The National Institute on Drug Abuse (NIDA) is reaching out to help stop this troubling problem among teens. "Prescription drug abuse is not new, but it does deserve continued vigilance," said NIDA Director Nora D. Volkow, M.D. "It is imperative that as a Nation we make ourselves aware of the consequences associated with the abuse of these medications." Whether you are an educator, mentor, or student, NIDA encourages you to use materials provided by PEERx to learn about prescription drug abuse and to spread the word about its effects on health.

About PEERx

PEERx was created to provide educators, mentors, student leaders, and teens with science-based information about the harmful effects that prescription drug abuse has on the brain and body. Information sharing is a collective effort; therefore, NIDA is asking you to take the information provided on this Web site and raise awareness among teens in your community about the dangers and effects of abusing prescription drugs.

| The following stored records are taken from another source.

(** [switchDefaultRoute] *)
Definition switchDefaultRoute
    (oldDev : Interface) (oldGw : Addr) (newDev : Interface) (newGw : Addr)
  : M (option error) :=
  err <- RouteDel {| Dst := defaultDst;
                     LinkIndex := Index oldDev;
                     Gw := Addr_AsSlice oldGw |} ;;
  (match err with
   | Some e => log_Printf "error removing old default route: %v" [AError e]
   | None => ret tt
   end) ;;;
  RouteAdd {| Dst := defaultDst;
              LinkIndex := Index newDev;
              Gw := Addr_AsSlice newGw |}.

(** [getDefaultRouteInterface] *)
Definition getDefaultRouteInterface : M (result string) :=
  let dst := net_IPv4 8 8 8 8 in
  routes <- RouteGet dst ;;
  match routes with
  | Err e => ret (Err e)
  | Ok [] => ret (Err (Errorf_no_routes dst))
  | Ok (r0 :: _) =>
      iface <- InterfaceByIndex (LinkIndex r0) ;;
      match iface with
      | Err e => ret (Err (Errorf_link_index (LinkIndex r0) e))
      | Ok i => ret (Ok (Name i))
      end
  end.

(** [doCheckOnce]; the context [ctx] belongs to the host, which decides
    what the probe returns. *)
Definition doCheckOnce
    (primary : Interface) (primaryGw : Addr)
    (backup : Interface) (backupGw : Addr)
  : M (option error) :=
  cur <- getDefaultRouteInterface ;;
  match cur with
  | Err e => ret (Some e)
  | Ok currentGateway =>
      err <- Cmd_Run ["ping"; "-I"; Name primary; "-c1"; flagCheckIP fl] ;;
      match err with
      | None =>
          if String.eqb currentGateway (Name backup) then
            log_Printf "primary interface up; switching from backup -> primary" [] ;;;
            if negb (flagDryRun fl)
            then switchDefaultRoute backup backupGw primary primaryGw
            else ret None
          else
            log_Printf "on primary interface; doing nothing" [] ;;;
            ret None
      | Some _ =>
          if String.eqb currentGateway (Name primary) then
            log_Printf "primary interface down; switching from primary -> backup" [] ;;;
            if negb (flagDryRun fl)
            then switchDefaultRoute primary primaryGw backup backupGw
            else ret None
          else
            log_Printf "on backup interface; doing nothing" [] ;;;
            ret None
      end
  end.

(** The [case <-ticker.C] branch of the main loop: one tick. *)
Definition tick
    (primary : Interface) (primaryGw : Addr)
    (backup : Interface) (backupGw : Addr)
  : M unit :=
  log_Printf "checking for internet status" [] ;;;
  err <- doCheckOnce primary primaryGw backup backupGw ;;
  match err with
  | Some e => log_Printf "error checking: %v" [AError e]
  | None => ret tt
  end.

(** The loop of [getGatewaySystemdNetworkd] over the scanned lines. *)
Fixpoint scanSystemdNetworkd (lines : list string) : result Addr :=
  match lines with
  | [] => Err (ErrorsNew "ROUTER not found in lease file")
  | line :: rest =>
      if strings_HasPrefix line "#" then scanSystemdNetworkd rest
      else
        let '(key, value, ok) := strings_Cut line "=" in
        if negb ok then scanSystemdNetworkd rest
        else if String.eqb key "ROUTER" then netip_ParseAddr value
        else scanSystemdNetworkd rest
  end.

(** [getGatewaySystemdNetworkd] *)
Definition getGatewaySystemdNetworkd (iface : Interface) : M (result Addr) :=
  let leaseFile :=
    filepath_Join "/run/systemd/netif/leases" (strconv_Itoa (Index iface)) in
  f <- Open leaseFile ;;
  match f with
  | Err e => ret (Err e)
  | Ok content => ret (scanSystemdNetworkd (scanner_lines content))
  end.

(** The loop of [getGatewayDhcpcd] over the scanned lines. *)
Fixpoint scanDhcpcd (lines : list string) : result Addr :=
  match lines with
  | [] => Err (ErrorsNew "routers not found in dhcpcd output")
  | line :: rest =>
      let '(key, value, ok) := strings_Cut line "=" in
      if negb ok then scanDhcpcd rest
      else if String.eqb key "routers" then netip_ParseAddr value
      else scanDhcpcd rest
  end.

(** [getGatewayDhcpcd] *)
Definition getGatewayDhcpcd (iface : Interface) : M (result Addr) :=
  out <- Cmd_Output ["dhcpcd"; "-U"; Name iface] ;;
  match out with
  | Err e => ret (Err e)
  | Ok o => ret (scanDhcpcd (scanner_lines o))
  end.

(** [getGateway] *)
Definition getGateway (iface : Interface) : M (result Addr) :=
  if flagSystemdNetworkd fl then getGatewaySystemdNetworkd iface
  else if flagDhcpcd fl then getGatewayDhcpcd iface
  else ret (Err (ErrorsNew "unimplemented")).

(** [parseOrGetGateway]; [autodetect] is the code after the [if], which
    both ways out of the [if] fall through to. *)
Definition parseOrGetGateway (val : string) (iface : Interface) : M (result Addr) :=
  let autodetect : M (result Addr) :=
    gw <- getGateway iface ;;
    match gw with
    | Err e => ret (Err e)
    | Ok a =>
        log_Printf "autodetected gateway for %s: %v"
                   [AString (Name iface); AAddr a] ;;;
        ret (Ok a)
    end in
  if negb (String.eqb val EmptyString) then
    match netip_ParseAddr val with
    | Ok gw => ret (Ok gw)
    | Err _ => autodetect
    end
  else autodetect.
End Program.
End Main.

(* ===================================================================== *)
(** ** The gateway-resolution fragment (the second source file) *)

Module Part000.

(** The flags this file declares; it has no dry-run flag. *)
Record Flags : Type := {
  flagCheckIP : string;
  flagPrimaryInterface : string;
  flagPrimaryGateway : string;
  flagBackupInterface : string;
  flagBackupGateway : string;
  flagSystemdNetworkd : bool;
  flagDhcpcd : bool
}.

Section Program.
Context {P : Platform}.
Variable fl : Flags.
Local Open Scope go_scope.

(** The loop of [getGatewaySystemdNetworkd] over the scanned lines. *)
Fixpoint scanSystemdNetworkd (lines : list string) : result Addr :=
  match lines with
  | [] => Err (ErrorsNew "ROUTER not found in lease file")
  | line :: rest =>
      if strings_HasPrefix line "#" then scanSystemdNetworkd rest
      else
        let '(key, value, ok) := strings_Cut line "=" in
        if negb ok then scanSystemdNetworkd rest
        else if String.eqb key "ROUTER" then netip_ParseAddr value
        else scanSystemdNetworkd rest
  end.

(** [getGatewaySystemdNetworkd] *)
Definition getGatewaySystemdNetworkd (iface : Interface) : M (result Addr) :=
  let leaseFile :=
    filepath_Join "/run/systemd/netif/leases" (strconv_Itoa (Index iface)) in
  f <- Open leaseFile ;;
  match f with
  | Err e => ret (Err e)
  | Ok content => ret (scanSystemdNetworkd (scanner_lines content))
  end.

(** The loop of [getGatewayDhcpcd] over the scanned lines. *)
Fixpoint scanDhcpcd (lines : list string) : result Addr :=
  match lines with
  | [] => Err (ErrorsNew "routers not found in dhcpcd output")
  | line :: rest =>
      let '(key, value, ok) := strings_Cut line "=" in
      if negb ok then scanDhcpcd rest
      else if String.eqb key "routers" then netip_ParseAddr value
      else scanDhcpcd rest
  end.

(** [getGatewayDhcpcd] *)
Definition getGatewayDhcpcd (iface : Interface) : M (result Addr) :=
  out <- Cmd_Output ["dhcpcd"; "-U"; Name iface] ;;
  match out with
  | Err e => ret (Err e)
  | Ok o => ret (scanDhcpcd (scanner_lines o))
  end.

(** [getGateway] *)
Definition getGateway (iface : Interface) : M (result Addr) :=
  if flagSystemdNetworkd fl then getGatewaySystemdNetworkd iface
  else if flagDhcpcd fl then getGatewayDhcpcd iface
  else ret (Err (ErrorsNew "unimplemented")).

(** [parseOrGetGateway]; [autodetect] is the code after the [if], which
    both ways out of the [if] fall through to. *)
Definition parseOrGetGateway (val : string) (iface : Interface) : M (result Addr) :=
  let autodetect : M (result Addr) :=
    gw <- getGateway iface ;;
    match gw with
    | Err e => ret (Err e)
    | Ok a =>
        log_Printf "autodetected gateway for %s: %v"
                   [AString (Name iface); AAddr a] ;;;
        ret (Ok a)
    end in
  if negb (String.eqb val EmptyString) then
    match netip_ParseAddr val with
    | Ok gw => ret (Ok gw)
    | Err _ => autodetect
    end
  else autodetect.
End Program.
End Part000.

(* ===================================================================== *)
(** ** What a run did at the route-mutation interface and elsewhere *)

Section Observations.
Context {P : Platform}.

(** A call into the route-mutation interface: what was asked for. *)
Inductive mutation : Type :=
| MDel (r : Route)
| MAdd (r : Route).

Definition mutation_of (e : event) : option mutation :=
  match e with
  | EvRouteDel r _ => Some (MDel r)
  | EvRouteAdd r _ => Some (MAdd r)
  | _ => None
  end.

(** The route mutations of a trace, in order. *)
Fixpoint mutations (t : list event) : list mutation :=
  match t with
  | [] => []
  | e :: t' =>
      match mutation_of e with
      | Some m => m :: mutations t'
      | None => mutations t'
      end
  end.

(** The events of the two autodetection backends: opening a lease file,
    running a command for its output. *)
Definition is_autodetection (e : event) : bool :=
  match e with
  | EvOpen _ _ | EvOutput _ _ => true
  | _ => false
  end.

(** The default route through a device and a gateway, as
    [switchDefaultRoute] builds it. *)
Definition default_route (dev : Interface) (gw : Addr) : Route :=
  {| Dst := defaultDst; LinkIndex := Index dev; Gw := Addr_AsSlice gw |}.

(** The route mutations of a switch from one default route to another. *)
Definition switch_mutations
    (oldDev : Interface) (oldGw : Addr) (newDev : Interface) (newGw : Addr)
  : list mutation :=
  [MDel (default_route oldDev oldGw); MAdd (default_route newDev newGw)].

(** The argument vector of the probe of [doCheckOnce]. *)
Definition ping_argv (fl : Main.Flags) (primary : Interface) : list string :=
  ["ping"; "-I"; Name primary; "-c1"; Main.flagCheckIP fl].

(** The flags with the dry-run flag set to [b]. *)
Definition with_dry_run (fl : Main.Flags) (b : bool) : Main.Flags :=
  {| Main.flagCheckIP := Main.flagCheckIP fl;
     Main.flagPrimaryInterface := Main.flagPrimaryInterface fl;
     Main.flagPrimaryGateway := Main.flagPrimaryGateway fl;
     Main.flagBackupInterface := Main.flagBackupInterface fl;
     Main.flagBackupGateway := Main.flagBackupGateway fl;
     Main.flagDryRun := b;
     Main.flagSystemdNetworkd := Main.flagSystemdNetworkd fl;
     Main.flagDhcpcd := Main.flagDhcpcd fl |}.

(** A run ends with an invocation of the route switcher: after some events
    without route mutation, the rest of the run is the run of
    [switchDefaultRoute oldDev oldGw newDev newGw]. *)
Definition ends_with_switch
    (r : option error * World * list event)
    (oldDev : Interface) (oldGw : Addr) (newDev : Interface) (newGw : Addr) : Prop :=
  exists (w : World) (pre : list event),
    mutations pre = [] /\
    r = (value (Main.switchDefaultRoute oldDev oldGw newDev newGw w),
         world (Main.switchDefaultRoute oldDev oldGw newDev newGw w),
         pre ++ events (Main.switchDefaultRoute oldDev oldGw newDev newGw w)).

(** Where a line stands for the lease-file scan: passed over (a comment,
    no separator, another key), or the line that carries the router. *)
Definition lease_line_skipped (line : string) : Prop :=
  strings_HasPrefix line "#" = true \/
  snd (strings_Cut line "=") = false \/
  fst (fst (strings_Cut line "=")) <> "ROUTER".

Definition lease_line_router (line value : string) : Prop :=
  strings_HasPrefix line "#" = false /\
  strings_Cut line "=" = ("ROUTER", value, true).

End Observations.

(* ===================================================================== *)
(** ** A deterministic host

    A small host on which the program can be run: a table of interfaces, the
    routes towards the probe destination (best first), the interfaces
    through which the probe gets an answer, whether the process may change
    routes, the lease files and the output of [dhcpcd] per interface.
    Addresses are dotted quads. *)

Module Fixture.

Record Host : Type := {
  ifaces : list Interface;
  table : list Route;
  reachable : list string;
  privileged : bool;
  files : list (string * string);
  dhcpcd : list (string * string)
}.

Definition Route_eq_dec (a b : Route) : {a = b} + {a <> b}.
Proof. repeat decide equality. Defined.

Definition set_table (h : Host) (t : list Route) : Host :=
  {| ifaces := ifaces h; table := t; reachable := reachable h;
     privileged := privileged h; files := files h; dhcpcd := dhcpcd h |}.

Definition EPERM : error := External "operation not permitted".
Definition ESRCH : error := External "no such process".
Definition EEXIST : error := External "file exists".
Definition ENOENT : error := External "no such file or directory".

Fixpoint assoc (k : string) (l : list (string * string)) : option string :=
  match l with
  | [] => None
  | (k', v) :: l' => if String.eqb k k' then Some v else assoc k l'
  end.

Definition host_RouteGet (_ : IP) (h : Host) : result (list Route) * Host :=
  (Ok (table h), h).

Definition host_RouteDel (r : Route) (h : Host) : option error * Host :=
  if negb (privileged h) then (Some EPERM, h)
  else if in_dec Route_eq_dec r (table h)
       then (None, set_table h (remove Route_eq_dec r (table h)))
       else (Some ESRCH, h).

Definition host_RouteAdd (r : Route) (h : Host) : option error * Host :=
  if negb (privileged h) then (Some EPERM, h)
  else if in_dec Route_eq_dec r (table h) then (Some EEXIST, h)
       else (None, set_table h (r :: table h)).

Definition host_InterfaceByIndex (idx : Z) (h : Host) : result Interface * Host :=
  match find (fun i => Z.eqb (Index i) idx) (ifaces h) with
  | Some i => (Ok i, h)
  | None => (Err (External "no such network interface"), h)
  end.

Many features of this site can be used to help generate ideas on how to raise awareness among the teens you encounter daily. Learn the science behind prescription drug abuse in The Facts. Get helpful tips for teachers and student leaders on how to engage teens actively through homework assignments or extracurricular projects in the Activity Guide. Use fun downloads for teens to help spread the word among friends and classmates in Downloads. Check out the latest Sara Bellum Blog posts and leave a comment on the Blog.

Make your mark on this topic today! Inform your community. Introduce yourself to PEERx.

Reference

  1. National Institute on Drug Abuse. Revised 2011. Prescription Drugs: Abuse and Addiction. National Institute on Drug Abuse Research Report. NIH Publication No. 11-4881. Printed 2001. Revised April 2011.